[[ SOURCE DATA open ]]

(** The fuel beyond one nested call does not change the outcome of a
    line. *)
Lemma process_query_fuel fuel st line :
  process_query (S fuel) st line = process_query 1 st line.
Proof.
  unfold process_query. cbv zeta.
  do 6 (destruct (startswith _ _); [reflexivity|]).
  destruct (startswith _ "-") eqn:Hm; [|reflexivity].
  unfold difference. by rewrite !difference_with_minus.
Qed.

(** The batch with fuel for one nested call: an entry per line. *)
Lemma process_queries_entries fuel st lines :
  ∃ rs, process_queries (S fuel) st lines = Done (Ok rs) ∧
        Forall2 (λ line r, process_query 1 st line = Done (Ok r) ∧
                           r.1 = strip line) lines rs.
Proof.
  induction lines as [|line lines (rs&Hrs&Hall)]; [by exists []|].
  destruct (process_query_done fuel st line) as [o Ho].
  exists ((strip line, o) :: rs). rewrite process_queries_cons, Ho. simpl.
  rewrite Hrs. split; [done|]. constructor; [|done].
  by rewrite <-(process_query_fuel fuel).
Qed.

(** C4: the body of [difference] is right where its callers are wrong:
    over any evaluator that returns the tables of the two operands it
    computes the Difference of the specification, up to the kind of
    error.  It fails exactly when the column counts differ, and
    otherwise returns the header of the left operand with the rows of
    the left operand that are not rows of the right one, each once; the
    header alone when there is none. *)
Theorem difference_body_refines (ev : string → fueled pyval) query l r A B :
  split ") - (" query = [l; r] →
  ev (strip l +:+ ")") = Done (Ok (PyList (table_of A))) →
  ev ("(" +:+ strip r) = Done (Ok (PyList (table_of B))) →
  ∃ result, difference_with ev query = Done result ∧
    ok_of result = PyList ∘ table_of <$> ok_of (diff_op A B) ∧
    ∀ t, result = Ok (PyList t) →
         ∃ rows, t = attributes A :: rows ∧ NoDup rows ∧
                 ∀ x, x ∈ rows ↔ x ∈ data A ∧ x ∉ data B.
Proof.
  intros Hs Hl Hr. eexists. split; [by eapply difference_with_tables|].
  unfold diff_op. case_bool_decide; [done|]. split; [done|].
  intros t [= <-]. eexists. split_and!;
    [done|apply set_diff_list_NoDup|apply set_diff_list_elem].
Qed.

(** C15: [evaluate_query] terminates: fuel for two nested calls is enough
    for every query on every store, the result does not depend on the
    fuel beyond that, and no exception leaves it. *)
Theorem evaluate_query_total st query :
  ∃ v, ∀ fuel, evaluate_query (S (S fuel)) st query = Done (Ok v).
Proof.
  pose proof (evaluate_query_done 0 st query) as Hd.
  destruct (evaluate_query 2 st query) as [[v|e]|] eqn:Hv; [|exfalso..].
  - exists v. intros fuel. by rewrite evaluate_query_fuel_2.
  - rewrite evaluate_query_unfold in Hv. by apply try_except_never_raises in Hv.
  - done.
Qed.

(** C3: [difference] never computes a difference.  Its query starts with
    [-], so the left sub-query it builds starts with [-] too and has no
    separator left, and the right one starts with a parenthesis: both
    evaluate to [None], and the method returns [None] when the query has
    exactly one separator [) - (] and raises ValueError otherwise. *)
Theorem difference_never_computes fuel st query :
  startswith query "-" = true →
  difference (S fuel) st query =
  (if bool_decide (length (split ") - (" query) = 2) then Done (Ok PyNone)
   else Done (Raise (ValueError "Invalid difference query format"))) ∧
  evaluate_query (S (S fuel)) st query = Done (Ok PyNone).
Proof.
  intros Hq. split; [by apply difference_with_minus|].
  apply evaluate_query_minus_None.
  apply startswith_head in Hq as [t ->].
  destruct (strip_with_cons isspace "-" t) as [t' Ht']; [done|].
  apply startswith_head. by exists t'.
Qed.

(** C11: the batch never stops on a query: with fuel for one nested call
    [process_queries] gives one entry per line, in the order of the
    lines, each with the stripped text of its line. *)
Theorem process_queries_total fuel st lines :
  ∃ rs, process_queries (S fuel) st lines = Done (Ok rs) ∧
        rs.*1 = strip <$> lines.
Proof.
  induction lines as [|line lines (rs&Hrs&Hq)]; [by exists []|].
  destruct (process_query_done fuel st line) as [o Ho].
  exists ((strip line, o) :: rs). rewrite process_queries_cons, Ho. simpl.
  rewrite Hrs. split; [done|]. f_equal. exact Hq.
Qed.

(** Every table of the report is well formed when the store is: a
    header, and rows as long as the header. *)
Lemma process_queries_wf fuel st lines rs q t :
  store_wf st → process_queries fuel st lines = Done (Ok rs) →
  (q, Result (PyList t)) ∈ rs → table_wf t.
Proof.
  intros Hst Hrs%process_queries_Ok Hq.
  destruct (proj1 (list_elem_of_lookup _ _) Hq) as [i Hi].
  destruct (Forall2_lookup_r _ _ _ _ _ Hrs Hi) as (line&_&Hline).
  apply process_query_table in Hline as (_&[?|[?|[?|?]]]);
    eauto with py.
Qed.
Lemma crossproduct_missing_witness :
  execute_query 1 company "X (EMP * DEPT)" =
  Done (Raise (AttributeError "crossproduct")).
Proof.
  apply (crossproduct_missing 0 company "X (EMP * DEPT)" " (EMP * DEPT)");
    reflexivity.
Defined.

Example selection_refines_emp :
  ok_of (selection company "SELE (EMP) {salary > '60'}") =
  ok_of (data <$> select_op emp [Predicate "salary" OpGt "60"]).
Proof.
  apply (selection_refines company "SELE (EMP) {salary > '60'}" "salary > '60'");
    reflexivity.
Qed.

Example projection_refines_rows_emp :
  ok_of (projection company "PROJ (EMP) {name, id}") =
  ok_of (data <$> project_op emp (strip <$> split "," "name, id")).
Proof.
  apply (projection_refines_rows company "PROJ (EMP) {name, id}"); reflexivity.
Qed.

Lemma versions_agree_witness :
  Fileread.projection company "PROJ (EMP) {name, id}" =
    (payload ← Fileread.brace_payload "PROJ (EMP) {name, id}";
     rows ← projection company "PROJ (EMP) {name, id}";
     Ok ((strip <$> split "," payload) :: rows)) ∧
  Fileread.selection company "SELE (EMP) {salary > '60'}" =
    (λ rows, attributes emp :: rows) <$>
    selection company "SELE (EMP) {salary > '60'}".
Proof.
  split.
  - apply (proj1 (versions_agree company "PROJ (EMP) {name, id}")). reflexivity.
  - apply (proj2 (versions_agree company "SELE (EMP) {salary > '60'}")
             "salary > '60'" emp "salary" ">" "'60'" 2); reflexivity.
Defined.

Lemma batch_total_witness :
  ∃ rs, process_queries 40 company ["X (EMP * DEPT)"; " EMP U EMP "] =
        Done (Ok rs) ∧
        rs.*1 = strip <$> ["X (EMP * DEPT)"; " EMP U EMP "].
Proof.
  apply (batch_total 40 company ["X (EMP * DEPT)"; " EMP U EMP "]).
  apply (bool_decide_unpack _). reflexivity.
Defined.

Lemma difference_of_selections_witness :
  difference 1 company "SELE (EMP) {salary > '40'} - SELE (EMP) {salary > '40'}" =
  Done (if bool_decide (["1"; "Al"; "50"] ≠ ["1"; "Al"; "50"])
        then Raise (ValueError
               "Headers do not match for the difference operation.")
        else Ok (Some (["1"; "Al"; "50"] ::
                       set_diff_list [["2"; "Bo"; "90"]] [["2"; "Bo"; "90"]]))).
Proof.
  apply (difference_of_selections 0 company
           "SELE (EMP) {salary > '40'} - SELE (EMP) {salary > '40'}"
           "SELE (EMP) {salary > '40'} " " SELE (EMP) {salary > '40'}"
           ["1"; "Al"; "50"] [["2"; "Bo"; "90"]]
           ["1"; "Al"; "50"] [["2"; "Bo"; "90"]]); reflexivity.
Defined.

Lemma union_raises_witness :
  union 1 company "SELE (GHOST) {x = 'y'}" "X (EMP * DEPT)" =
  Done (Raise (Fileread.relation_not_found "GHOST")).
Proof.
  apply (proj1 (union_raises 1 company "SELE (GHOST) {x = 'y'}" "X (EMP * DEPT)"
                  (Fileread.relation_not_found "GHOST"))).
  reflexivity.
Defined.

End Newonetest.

[[ SOURCE DATA closed ]]
[[ SOURCE DATA open ]]

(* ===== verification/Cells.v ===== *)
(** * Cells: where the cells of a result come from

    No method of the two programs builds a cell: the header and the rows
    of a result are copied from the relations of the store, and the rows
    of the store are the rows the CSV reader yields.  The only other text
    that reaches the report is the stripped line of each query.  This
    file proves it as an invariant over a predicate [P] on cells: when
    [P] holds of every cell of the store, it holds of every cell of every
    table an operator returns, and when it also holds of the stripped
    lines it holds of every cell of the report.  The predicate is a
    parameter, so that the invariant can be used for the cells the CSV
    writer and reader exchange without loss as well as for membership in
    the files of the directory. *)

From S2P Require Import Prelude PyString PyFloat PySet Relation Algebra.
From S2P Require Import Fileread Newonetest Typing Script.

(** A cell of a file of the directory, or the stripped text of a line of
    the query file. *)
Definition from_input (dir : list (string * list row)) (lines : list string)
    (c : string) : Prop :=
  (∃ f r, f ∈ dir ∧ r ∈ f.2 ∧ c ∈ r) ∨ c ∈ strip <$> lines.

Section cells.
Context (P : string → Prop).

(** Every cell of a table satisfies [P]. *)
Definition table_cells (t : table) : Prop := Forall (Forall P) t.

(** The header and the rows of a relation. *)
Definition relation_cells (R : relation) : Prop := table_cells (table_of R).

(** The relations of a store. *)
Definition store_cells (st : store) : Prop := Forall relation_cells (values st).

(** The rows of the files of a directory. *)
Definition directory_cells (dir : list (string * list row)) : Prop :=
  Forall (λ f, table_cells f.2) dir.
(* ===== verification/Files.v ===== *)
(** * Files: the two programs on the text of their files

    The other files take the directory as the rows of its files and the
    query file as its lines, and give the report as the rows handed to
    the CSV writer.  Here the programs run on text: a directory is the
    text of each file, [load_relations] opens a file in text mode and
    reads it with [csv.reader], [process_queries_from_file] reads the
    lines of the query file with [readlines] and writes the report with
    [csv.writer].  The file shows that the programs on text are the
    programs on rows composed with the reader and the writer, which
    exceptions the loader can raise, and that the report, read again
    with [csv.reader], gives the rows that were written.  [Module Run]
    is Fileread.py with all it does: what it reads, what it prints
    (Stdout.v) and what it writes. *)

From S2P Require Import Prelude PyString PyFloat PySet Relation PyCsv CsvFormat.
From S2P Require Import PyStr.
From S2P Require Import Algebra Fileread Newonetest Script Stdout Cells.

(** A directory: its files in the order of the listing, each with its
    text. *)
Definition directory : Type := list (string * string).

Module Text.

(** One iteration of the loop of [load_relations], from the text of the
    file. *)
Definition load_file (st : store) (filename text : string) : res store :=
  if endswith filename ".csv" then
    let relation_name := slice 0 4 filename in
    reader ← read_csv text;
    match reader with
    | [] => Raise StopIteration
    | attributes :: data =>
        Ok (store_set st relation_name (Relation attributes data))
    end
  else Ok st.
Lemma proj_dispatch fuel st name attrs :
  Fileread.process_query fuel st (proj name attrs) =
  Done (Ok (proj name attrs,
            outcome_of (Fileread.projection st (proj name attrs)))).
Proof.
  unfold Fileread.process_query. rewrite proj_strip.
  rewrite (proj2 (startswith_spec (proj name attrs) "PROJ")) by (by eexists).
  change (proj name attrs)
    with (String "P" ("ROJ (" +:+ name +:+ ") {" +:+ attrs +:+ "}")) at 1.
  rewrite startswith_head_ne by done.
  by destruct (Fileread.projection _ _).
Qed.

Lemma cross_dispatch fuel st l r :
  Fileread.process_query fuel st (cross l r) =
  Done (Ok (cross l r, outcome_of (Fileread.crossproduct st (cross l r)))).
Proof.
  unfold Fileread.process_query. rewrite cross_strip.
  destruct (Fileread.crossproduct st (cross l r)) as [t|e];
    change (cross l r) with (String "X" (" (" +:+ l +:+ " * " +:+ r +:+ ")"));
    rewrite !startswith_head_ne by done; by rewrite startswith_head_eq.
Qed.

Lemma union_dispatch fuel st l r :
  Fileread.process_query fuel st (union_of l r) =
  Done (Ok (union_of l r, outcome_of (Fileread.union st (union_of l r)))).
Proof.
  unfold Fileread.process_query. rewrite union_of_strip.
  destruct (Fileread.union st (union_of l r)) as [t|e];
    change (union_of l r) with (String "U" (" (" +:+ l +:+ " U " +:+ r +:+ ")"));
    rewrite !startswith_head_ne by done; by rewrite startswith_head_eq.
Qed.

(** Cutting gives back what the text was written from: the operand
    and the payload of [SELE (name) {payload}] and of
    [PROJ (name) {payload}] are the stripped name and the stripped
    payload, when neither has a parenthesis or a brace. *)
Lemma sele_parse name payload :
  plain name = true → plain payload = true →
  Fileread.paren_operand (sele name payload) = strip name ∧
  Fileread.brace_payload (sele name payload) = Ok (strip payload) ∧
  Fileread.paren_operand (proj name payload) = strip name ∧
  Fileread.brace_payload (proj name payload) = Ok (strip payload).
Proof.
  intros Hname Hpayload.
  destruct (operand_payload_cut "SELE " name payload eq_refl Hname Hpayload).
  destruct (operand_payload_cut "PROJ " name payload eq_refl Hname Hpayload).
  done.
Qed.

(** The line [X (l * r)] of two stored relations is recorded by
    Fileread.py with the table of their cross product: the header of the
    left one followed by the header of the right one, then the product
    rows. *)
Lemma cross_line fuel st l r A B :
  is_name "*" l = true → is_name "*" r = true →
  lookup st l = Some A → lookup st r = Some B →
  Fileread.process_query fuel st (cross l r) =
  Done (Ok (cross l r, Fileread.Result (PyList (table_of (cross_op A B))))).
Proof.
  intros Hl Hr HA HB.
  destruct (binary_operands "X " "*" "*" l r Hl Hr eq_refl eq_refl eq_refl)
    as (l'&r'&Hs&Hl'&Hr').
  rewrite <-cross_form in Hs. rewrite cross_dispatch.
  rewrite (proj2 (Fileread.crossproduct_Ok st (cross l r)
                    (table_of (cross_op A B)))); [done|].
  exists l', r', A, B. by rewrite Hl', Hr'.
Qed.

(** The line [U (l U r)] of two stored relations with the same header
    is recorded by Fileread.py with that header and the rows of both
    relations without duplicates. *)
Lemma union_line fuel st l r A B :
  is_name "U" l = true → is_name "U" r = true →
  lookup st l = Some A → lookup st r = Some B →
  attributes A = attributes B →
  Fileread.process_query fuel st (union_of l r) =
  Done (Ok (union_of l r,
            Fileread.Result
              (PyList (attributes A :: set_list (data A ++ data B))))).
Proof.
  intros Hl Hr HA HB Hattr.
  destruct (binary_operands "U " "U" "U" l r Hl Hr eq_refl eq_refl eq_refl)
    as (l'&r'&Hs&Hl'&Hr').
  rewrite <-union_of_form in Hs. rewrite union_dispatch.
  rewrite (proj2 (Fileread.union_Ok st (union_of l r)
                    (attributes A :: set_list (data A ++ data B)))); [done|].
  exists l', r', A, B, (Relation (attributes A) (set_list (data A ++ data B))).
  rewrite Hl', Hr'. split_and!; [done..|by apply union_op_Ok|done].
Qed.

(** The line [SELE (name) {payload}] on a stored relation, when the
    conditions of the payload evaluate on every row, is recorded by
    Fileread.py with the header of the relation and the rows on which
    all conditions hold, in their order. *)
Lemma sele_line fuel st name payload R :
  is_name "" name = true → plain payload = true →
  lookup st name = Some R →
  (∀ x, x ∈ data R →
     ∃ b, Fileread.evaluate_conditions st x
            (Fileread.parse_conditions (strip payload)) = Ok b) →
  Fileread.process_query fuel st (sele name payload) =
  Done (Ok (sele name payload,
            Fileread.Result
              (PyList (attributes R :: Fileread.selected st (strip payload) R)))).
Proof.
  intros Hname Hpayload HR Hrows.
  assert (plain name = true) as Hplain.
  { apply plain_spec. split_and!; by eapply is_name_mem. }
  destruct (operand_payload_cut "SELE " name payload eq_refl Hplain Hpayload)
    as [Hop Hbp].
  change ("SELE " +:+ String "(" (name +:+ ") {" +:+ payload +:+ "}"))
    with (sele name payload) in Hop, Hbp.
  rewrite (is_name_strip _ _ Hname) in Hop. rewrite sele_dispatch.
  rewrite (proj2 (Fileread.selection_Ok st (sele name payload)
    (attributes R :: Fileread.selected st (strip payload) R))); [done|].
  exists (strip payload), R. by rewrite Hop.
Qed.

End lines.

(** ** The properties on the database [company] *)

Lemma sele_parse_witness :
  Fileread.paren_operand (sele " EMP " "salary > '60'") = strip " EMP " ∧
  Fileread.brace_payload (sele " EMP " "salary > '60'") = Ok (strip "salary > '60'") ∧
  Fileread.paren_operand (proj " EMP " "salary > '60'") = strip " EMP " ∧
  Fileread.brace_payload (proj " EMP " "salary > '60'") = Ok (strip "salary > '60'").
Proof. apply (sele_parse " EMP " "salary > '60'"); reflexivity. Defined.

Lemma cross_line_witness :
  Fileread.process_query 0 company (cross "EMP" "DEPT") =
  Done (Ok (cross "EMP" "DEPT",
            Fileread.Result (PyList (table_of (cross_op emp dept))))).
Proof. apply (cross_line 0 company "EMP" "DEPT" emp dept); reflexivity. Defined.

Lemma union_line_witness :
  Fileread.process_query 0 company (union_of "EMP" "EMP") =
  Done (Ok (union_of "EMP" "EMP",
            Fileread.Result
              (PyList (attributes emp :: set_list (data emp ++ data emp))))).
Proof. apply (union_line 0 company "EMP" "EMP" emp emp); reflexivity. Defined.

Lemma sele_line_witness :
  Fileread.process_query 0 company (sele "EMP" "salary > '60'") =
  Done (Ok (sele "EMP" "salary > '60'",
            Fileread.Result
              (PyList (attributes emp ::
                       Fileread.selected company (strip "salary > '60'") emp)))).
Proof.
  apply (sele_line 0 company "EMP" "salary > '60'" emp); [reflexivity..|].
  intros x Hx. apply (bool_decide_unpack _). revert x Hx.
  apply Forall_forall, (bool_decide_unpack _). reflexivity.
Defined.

[[ SOURCE DATA closed ]]

▶ [WHAT THE TASK ASKS] Reproduce word for word the material above, starting with the line that has "attributes A = attributes B →" and stopping after the line that has "Fileread.evaluate_conditions st x".

▶ [ANSWER TO THE PROBLEM]
  attributes A = attributes B →
  Fileread.process_query fuel st (union_of l r) =
  Done (Ok (union_of l r,
            Fileread.Result
              (PyList (attributes A :: set_list (data A ++ data B))))).
Proof.
  intros Hl Hr HA HB Hattr.
  destruct (binary_operands "U " "U" "U" l r Hl Hr eq_refl eq_refl eq_refl)
    as (l'&r'&Hs&Hl'&Hr').
  rewrite <-union_of_form in Hs. rewrite union_dispatch.
  rewrite (proj2 (Fileread.union_Ok st (union_of l r)
                    (attributes A :: set_list (data A ++ data B)))); [done|].
  exists l', r', A, B, (Relation (attributes A) (set_list (data A ++ data B))).
  rewrite Hl', Hr'. split_and!; [done..|by apply union_op_Ok|done].
Qed.

(** The line [SELE (name) {payload}] on a stored relation, when the
    conditions of the payload evaluate on every row, is recorded by
    Fileread.py with the header of the relation and the rows on which
    all conditions hold, in their order. *)
Lemma sele_line fuel st name payload R :
  is_name "" name = true → plain payload = true →
  lookup st name = Some R →
  (∀ x, x ∈ data R →
     ∃ b, Fileread.evaluate_conditions st x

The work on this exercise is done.